Foto: Moinho do Maneio |
A primeira avalanche fez-sentir pelo ‘passa-palavra’. “Sempre que alguém dormia lá, passado uma ou duas semanas vinham os amigos”. Depois foi a comunicação social, que debruçou a sua curiosidade sobre o empreendimento turístico que decidiu meter clientes a dormir numa bolha insuflável. Depois apareciam aqueles que que viam as imagens nas redes sociais. Outros, visitavam o sítio e decidiam espontaneamente que “iam ter de dormir ali”. A taxa de ocupação da bolha foi subindo e hoje ronda os 100% nos meses de Verão. “Mesmo na Primavera, os sábados esgotam logo”, afirma Anabela. Três anos volvidos, recorda com um largo sorriso o “feliz dia” em que decidiram avançar com a aposta arrojada. “Se eu gastasse em publicidade o que gastei na bolha, não tinham um quinto da visibilidade”.
Para além de portugueses e muitos espanhóis, a bolha já atraiu gente de todo o mundo. Norte-americanos, chineses, ingleses, holandeses, belgas, israelitas, australianos. Um fascínio que não se limita a derrubar fronteiras. Anabela considera-o intemporal. “Acho que desde pequeninos todos temos um encanto especial pelas estrelas, os velhos sonhos de ser astronautas e explorar o espaço”. Na mesa de cabeceira da cama está um livro, "Roteiro do Céu", com dicas úteis para reconhecer constelações. Anabela acrescenta mais algumas: “Desliguem as todas as luzes e deixem-se deslumbrar, seja com o brilho da Ursa Maior ou com a lua a aparecer atrás das árvores”.

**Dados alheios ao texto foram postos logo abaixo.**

Definition uri_states_514 (cs : Z) : option (list (edge uri_action)) :=
  match cs with
  | 514 => Some [E 35 35 [uri_markh; uri_save_port; uri_save_path] 453;
      E 47 47 [uri_markh; uri_save_port] 513; E 48 57 [uri_markh] 515;
      E 63 63 [uri_markh; uri_save_port; uri_save_path] 456]
  | 515 => Some [E 35 35 [uri_save_port; uri_markh; uri_save_path] 453;
      E 47 47 [uri_save_port; uri_markh] 513; E 48 57 [] 515;
      E 63 63 [uri_save_port; uri_markh; uri_save_path] 456]
  | 516 => Some [E 35 35 [uri_save_host; uri_markh; uri_save_path] 453;
      E 47 47 [uri_save_host; uri_markh] 513; E 48 57 [] 517; E 58 58 [uri_save_host] 514;
      E 63 63 [uri_save_host; uri_markh; uri_save_path] 456]
  | 517 => Some [E 35 35 [uri_save_host; uri_markh; uri_save_path] 453;
      E 47 47 [uri_save_host; uri_markh] 513; E 48 57 [] 512; E 58 58 [uri_save_host] 514;
      E 63 63 [uri_save_host; uri_markh; uri_save_path] 456]
  | 518 => Some [E 35 35 [uri_save_host; uri_markh; uri_save_path] 453;
      E 47 47 [uri_save_host; uri_markh] 513; E 48 52 [] 512; E 53 53 [] 519; E 54 57 [] 512;
      E 58 58 [uri_save_host] 514; E 63 63 [uri_save_host; uri_markh; uri_save_path] 456]
  | 519 => Some [E 35 35 [uri_save_host; uri_markh; uri_save_path] 453;
      E 47 47 [uri_save_host; uri_markh] 513; E 48 53 [] 512; E 58 58 [uri_save_host] 514;
      E 63 63 [uri_save_host; uri_markh; uri_save_path] 456]
  | 245 => Some [E 46 46 [] 240; E 48 57 [] 246]
  | 246 => Some [E 46 46 [] 240; E 48 57 [] 239]
  | 247 => Some [E 46 46 [] 240; E 48 52 [] 239; E 53 53 [] 248; E 54 57 [] 239]
  | 248 => Some [E 46 46 [] 240; E 48 53 [] 239]
  | 249 => Some [E 46 46 [] 236; E 48 57 [] 250]
  | _ => None
  end.
Lemma less_is_lt h a b : length_ok h a → length_ok h b → addr_less h a b = bytes_lt (memory_of h a) (memory_of h b).
Proof.
  intros Ha Hb. unfold length_ok in *. unfold memory_of. rewrite <- memcmp_lt by lia. unfold addr_less.
  rewrite Z2Nat.inj_min. cbv zeta. destruct (memcmp _ _ _ <? 0); [done|]. destruct (memcmp _ _ _ >? 0); [done|].
  destruct (Z.ltb_spec (getAddrLen a) (getAddrLen b)), (Nat.ltb_spec (Z.to_nat (getAddrLen a)) (Z.to_nat (getAddrLen b))); try done; lia.
Qed.

Lemma equal_is_eq h a b : length_ok h a → length_ok h b → addr_equal h a b = true ↔ memory_of h a = memory_of h b.
Proof.
  intros Ha Hb. unfold length_ok in *. unfold addr_equal, memory_of. rewrite andb_true_iff, !Z.eqb_eq. split.
  - intros [E H]. rewrite <- E in Hb |- *. apply memcmp_eq; [lia..|done].
  - intros E. assert (El : getAddrLen a = getAddrLen b) by (apply (f_equal length) in E; rewrite !length_take in E; lia).
    split; [done|]. rewrite <- El in E, Hb. apply memcmp_eq; [lia..|done].
Qed.

Lemma to_memory_length h n v : length (to_memory h n v) = n.
Proof. unfold to_memory. destruct h; by rewrite ?List.length_rev, length_to_le. Qed.

Lemma to_memory_inj h n v w : 0 <= v < 2 ^ (8 * Z.of_nat n) → 0 <= w < 2 ^ (8 * Z.of_nat n) → to_memory h n v = to_memory h n w → v = w.
Proof.
  intros Hv Hw E. rewrite <- (of_le_to_le_id n v), <- (of_le_to_le_id n w) by done. f_equal. unfold to_memory in E. destruct h; [done|].
  by rewrite <- (List.rev_involutive (to_le n v)), E, List.rev_involutive.
Qed.

Lemma ip_length h a : address_ok a → length_ok h a ∧ memory_of h a = getAddr h a.
Proof.
  intros Ha. unfold length_ok, memory_of. destruct a as [m|m|u|f d]; cbn [address_ok] in Ha; [| |done|done].
  - assert (E : length (getAddr h (IPv4Address m)) = 16%nat).
    { unfold getAddr. rewrite !length_app, !to_memory_length. by rewrite (proj1 (in_zero m Ha)). }
    rewrite E. split; [done|]. apply take_ge. by rewrite E.
  - assert (E : length (getAddr h (IPv6Address m)) = 28%nat).
    { unfold getAddr. rewrite !length_app, !to_memory_length. by rewrite (in6_length m Ha). }
    rewrite E. split; [done|]. apply take_ge. by rewrite E.
Qed.

Lemma getAddr_inj h a b : address_ok a → address_ok b → getAddr h a = getAddr h b → a = b.
Proof.
  intros Ha Hb E. unfold getAddr in E. apply app_inj_1 in E as [Ef E]; [|by rewrite !to_memory_length].
  destruct a as [m|m|u|f d], b as [m'|m'|u'|f' d']; try done; cbn [address_ok getFamily] in *; try by destruct h.
  - apply app_inj_1 in E as [E1 E]; [|by rewrite !to_memory_length]. apply app_inj_1 in E as [E2 E3]; [|by rewrite !to_memory_length].
    apply (to_memory_inj h 2) in E1; [|apply Ha|apply Hb]. apply (to_memory_inj h 4) in E2; [|apply Ha|apply Hb].
    destruct m, m'; cbn in *; by subst.
  - apply app_inj_1 in E as [E1 E]; [|by rewrite !to_memory_length]. apply app_inj_1 in E as [E2 E]; [|by rewrite !to_memory_length].
    apply app_inj_1 in E as [E3 E4]; [|by rewrite (in6_length m Ha), (in6_length m' Hb)].
    apply (to_memory_inj h 2) in E1; [|apply Ha|apply Hb]. apply (to_memory_inj h 4) in E2; [|apply Ha|apply Hb].
    apply (to_memory_inj h 4) in E4; [|apply Ha|apply Hb]. destruct m, m'; cbn in *; by subst.
Qed.

(** Comparing addresses.  [operator<] is the lexicographic order of the bytes
    of the addresses (with lengths within their memory): a strict total order
    up to [operator==], which holds exactly when the bytes are the same.  On
    IP addresses, of either family, [operator==] is equality. *)
Theorem address_order h a b c (Ha : length_ok h a) (Hb : length_ok h b) (Hc : length_ok h c) :
  addr_less h a b = bytes_lt (memory_of h a) (memory_of h b) ∧
  addr_less h a a = false ∧ (addr_less h a b = true → addr_less h b c = true → addr_less h a c = true) ∧
  (addr_less h a b = true ∨ addr_equal h a b = true ∨ addr_less h b a = true) ∧
  (addr_equal h a b = true ↔ memory_of h a = memory_of h b) ∧
  (address_ok a → address_ok b → addr_equal h a b = true ↔ a = b).
Proof.
  rewrite !less_is_lt, equal_is_eq by done. split_and!; [done|apply bytes_lt_irrefl|apply bytes_lt_trans|apply bytes_lt_total|done..|].
  intros Ha' Hb'. rewrite (proj2 (ip_length h a Ha')), (proj2 (ip_length h b Hb')). split; [by apply getAddr_inj|by intros ->].
Qed.

(** ** Unix paths *)

(** A path is stored and given back, a name of the abstract space with its null character shown as [\0]; an empty path
    is shown as such a name too. *)
Lemma unix_paths path : nul ∉ path →
  (path ≠ [] → (length path <= 107)%nat → ∃ u, new_UnixAddress path = Ok u ∧ unix_getPath u = Ok path) ∧
  ((length path <= 107)%nat → ∃ u, new_UnixAddress (nul :: path) = Ok u ∧ unix_getPath u = Ok (str "\0" ++ path)) ∧
  ((108 <= length path)%nat → new_UnixAddress path = Fail OutOfRange) ∧
  ∃ u, new_UnixAddress [] = Ok u ∧ unix_getPath u = Ok (str "\0").
Proof.
  intros Hn. assert (Hc : ∀ n, c_str (path ++ replicate (S n) nul) = path).
  { intros n. clear -Hn. induction path as [|c path IH]; [done|]. apply not_elem_of_cons in Hn as [Hc Hn]. cbn [app c_str].
    rewrite decide_False by done. f_equal. by apply IH. }
  split; [|split; [|split]].
  - intros Hne Hlen. destruct path as [|c path]; [done|]. unfold new_UnixAddress, sun_path_size, sun_offset.
    apply not_elem_of_cons in Hn as [Hcn Hn]. rewrite decide_False by done.
    destruct (Z.gtb_spec (Z.of_nat (length (c :: path)) + 1) 108); [lia|]. eexists. split; [reflexivity|].
    unfold unix_getPath. cbn [sun_path]. rewrite (bool_decide_false (head _ = _)) by (cbn; congruence). rewrite andb_false_r.
    replace (108 - length (c :: path))%nat with (S (107 - length (c :: path))) by lia. by rewrite Hc.
  - intros Hlen. unfold new_UnixAddress, sun_path_size, sun_offset. rewrite decide_True by done.
    destruct (Z.gtb_spec (Z.of_nat (length (nul :: path)) + 1 - 1) 108); [cbn [length] in *; lia|]. eexists. split; [reflexivity|].
    unfold unix_getPath, sun_path_size, sun_offset. cbn [sun_path m_length app head]. rewrite bool_decide_true by done.
    destruct (Z.gtb_spec (Z.of_nat (length (nul :: path)) + 1 - 1 + 2) 2); [|cbn [length] in *; lia]. cbn [andb].
    replace (Z.of_nat (length (nul :: path)) + 1 - 1 + 2 - 2 - 1) with (Z.of_nat (length path)) by (cbn [length]; lia).
    destruct (Z.gtb_spec (Z.of_nat (length path)) (108 - 1)); [lia|]. rewrite Nat2Z.id.
    rewrite skipn_cons, drop_0. by rewrite take_app_length.
  - intros Hlen. destruct path as [|c path]; [cbn in Hlen; lia|]. unfold new_UnixAddress, sun_path_size.
    apply not_elem_of_cons in Hn as [Hcn Hn]. rewrite decide_False by done.
    by destruct (Z.gtb_spec (Z.of_nat (length (c :: path)) + 1) 108); [|lia].
  - by eexists.
Qed.

(** ** A numeric resolver *)

Definition numeric_results (h : bool) (node : text) (port family : Z) : option (list sockaddr) :=
  let p := of_memory h (rev (to_le 2 port)) in
  if decide (colon ∈ node) then
    if decide (family = AF_INET6 ∨ family = AF_UNSPEC) then
      gs ← read_ipv6 node; Some (replicate 3 (sa_in6 (mkIn6 p 0 (group_bytes gs) 0)))
    else None
  else
    if decide (family = AF_INET ∨ family = AF_UNSPEC) then
      bs ← read_ipv4 node; Some (replicate 3 (sa_in (mkIn p (of_memory h bs) (replicate 8 0))))
    else None.

(** A resolver of numeric notations, and a machine with one interface of each family. *)
Definition numeric_resolver (h : bool) : Resolver := {|
  getaddrinfo flags node service family type_ protocol :=
    match service with
    | Some service => port ← read_port service; numeric_results h node port family
    | None => numeric_results h node 0 family
    end;
  inet_pton family t := if decide (family = AF_INET) then read_ipv4 t else group_bytes <$> read_ipv6 t;
  getifaddrs := Some [mkIfaddrs (str "eth0") (Some (sa_in (new_IPv4Address h (10 * 2 ^ 24 + 7) 0)))
    (Some (sa_in (new_IPv4Address h (2 ^ 32 - 2 ^ 8) 0)))]
|}.

Lemma split_at_chars sep t c : c ∈ t → c = sep ∨ Exists (λ x, c ∈ x) (split_at sep t).
Proof.
  induction t as [|d t IH]; intros Hc; [by apply elem_of_nil in Hc|]. cbn [split_at]. destruct (decide (d = sep)) as [->|Hd].
  - apply elem_of_cons in Hc as [->|Hc]; [by left|]. destruct (IH Hc) as [?|?]; [by left|right; by constructor 2].
  - apply elem_of_cons in Hc as [->|Hc].
    + right. destruct (split_at sep t) as [|x xs]; constructor 1; by left.
    + destruct (IH Hc) as [?|He]; [by left|]. right. destruct (split_at sep t) as [|x xs]; [by inversion He|].
      inversion He; subst; [constructor 1; by right|by constructor 2].
Qed.

Lemma ipv4_no_colon t bs : read_ipv4 t = Some bs → colon ∉ t.
Proof.
  unfold read_ipv4. destruct (mapM (read_decimal 256) (split_at dot t)) as [l|] eqn:E; [|done]. intros _ Hc.
  destruct (split_at_chars dot t colon Hc) as [?|He]; [done|]. apply mapM_Some in E.
  apply Exists_exists in He as (x & Hx & Hcx). apply list_elem_of_lookup in Hx as [i Hi].
  destruct (Forall2_lookup_l _ _ _ _ _ E Hi) as (v & _ & Hv). unfold read_decimal in Hv.
  destruct (bool_decide (x ≠ [])); [|done]. destruct (forallb is_digit x) eqn:Ed; [|done].
  rewrite forallb_forall in Ed. apply list_elem_of_In in Hcx. by apply Ed in Hcx.
Qed.

Lemma numeric_resolver_laws h : ResolverLaws (H := numeric_resolver h) h.
Proof.
  split.
  - intros node service family ty pr bs port _ Hb Hp Hf. exists 2%nat. cbn [getaddrinfo numeric_resolver]. rewrite Hp.
    cbn [mbind option_bind]. unfold numeric_results. rewrite decide_False by (by eapply ipv4_no_colon). by rewrite decide_True, Hb.
  - intros node service family ty pr gs port _ Hg Hp Hf. exists 2%nat. cbn [getaddrinfo numeric_resolver]. rewrite Hp.
    cbn [mbind option_bind]. unfold numeric_results. rewrite decide_True; [by rewrite decide_True, Hg|].
    destruct (ipv6_two_colons _ _ Hg) as (t1 & t2 & t3 & -> & _). rewrite elem_of_app, elem_of_cons. auto.
  - intros t bs Hb. cbn. by rewrite Hb.
  - intros t gs Hg. cbn. by rewrite Hg.
Qed.

(** ** Witnesses *)

Definition sample_in : sockaddr_in := new_IPv4Address true (192 * 2 ^ 24 + 168 * 2 ^ 16 + 5) 8080.
Definition sample_in6 : sockaddr_in6 := IPv6_of_bytes true [254; 128; 0; 0; 0; 0; 0; 0; 1; 2; 3; 4; 0; 0; 0; 7] 80.

Lemma sample_in_ok : in_ok sample_in.
Proof. split; [by vm_compute|by vm_compute|split; [done|apply (zeros_ok 8)]]. Qed.

Lemma sample_in6_ok : in6_ok sample_in6.
Proof. split; [by vm_compute|done| |done|done]. cbn. by rewrite !Forall_cons, Forall_nil. Qed.

Lemma address_text_roundtrip_witness :
  LookupAny (H := numeric_resolver true) (str "192.168.0.5:8080") AF_INET 0 0 = Some (IPv4Address sample_in) ∧
  LookupAny (H := numeric_resolver true) (str "[fe80::102:304:0:7]:80") AF_INET6 0 0 = Some (IPv6Address sample_in6).
Proof.
  destruct (@address_text_roundtrip true (numeric_resolver true) (numeric_resolver_laws true) 0 0 (conj (or_introl eq_refl) eq_refl)) as [H4 H6]. split.
  - destruct (H4 sample_in AF_INET sample_in_ok eq_refl (or_introl eq_refl)) as (E & _). exact E.
  - destruct (H6 sample_in6 AF_INET6 sample_in6_ok eq_refl eq_refl (or_introl eq_refl)) as (E & _). exact E.
Defined.

(** 192.168.0.5 with 24 bits: the broadcast address is 192.168.0.255, but the network address comes out as 0.0.0.5. *)
Lemma subnets_witness : ∃ b n, IPv4_broadcastAddress true 24 sample_in = Ok (Some b) ∧ IPv4_networdAddress true 24 sample_in = Ok (Some n) ∧
  ip4 true b = 192 * 2 ^ 24 + 168 * 2 ^ 16 + 255 ∧ ip4 true n = 5.
Proof.
  destruct (subnets true sample_in sample_in6 24 sample_in_ok sample_in6_ok) as (H & _); [split; [done|reflexivity]|].
  destruct H as (b & n & m & Eb & En & _ & Hb & Hn & _); [split; done|]. exists b, n.
  split; [exact Eb|split; [exact En|split; [rewrite Hb; reflexivity|rewrite Hn; reflexivity]]].
Defined.

Lemma address_types_witness : IPv4_getPort true (IPv4_setPort true 443 sample_in) = 443 ∧ in6_ok new_IPv6Address.
Proof.
  destruct (address_types true sample_in sample_in6 7 (s6_addr sample_in6) 443 24 sample_in_ok sample_in6_ok)
    as (_ & (_ & _ & E) & _ & _ & E6 & _).
  - split; [done|reflexivity].
  - split; [reflexivity|]. apply sample_in6_ok.
  - split; [done|reflexivity].
  - split; [done|reflexivity].
  - exact (conj E E6).
Defined.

A bolha está assente numa plataforma de madeira, rodeada por copas de árvores e com vista para a Ribeira do Bazágueda. A privacidade é total. Está situada num dos recantos da propriedade e para lá chegar é preciso seguir um carreiro, que tem um pequeno sinal de “trânsito proibido” sempre que ela está reservada.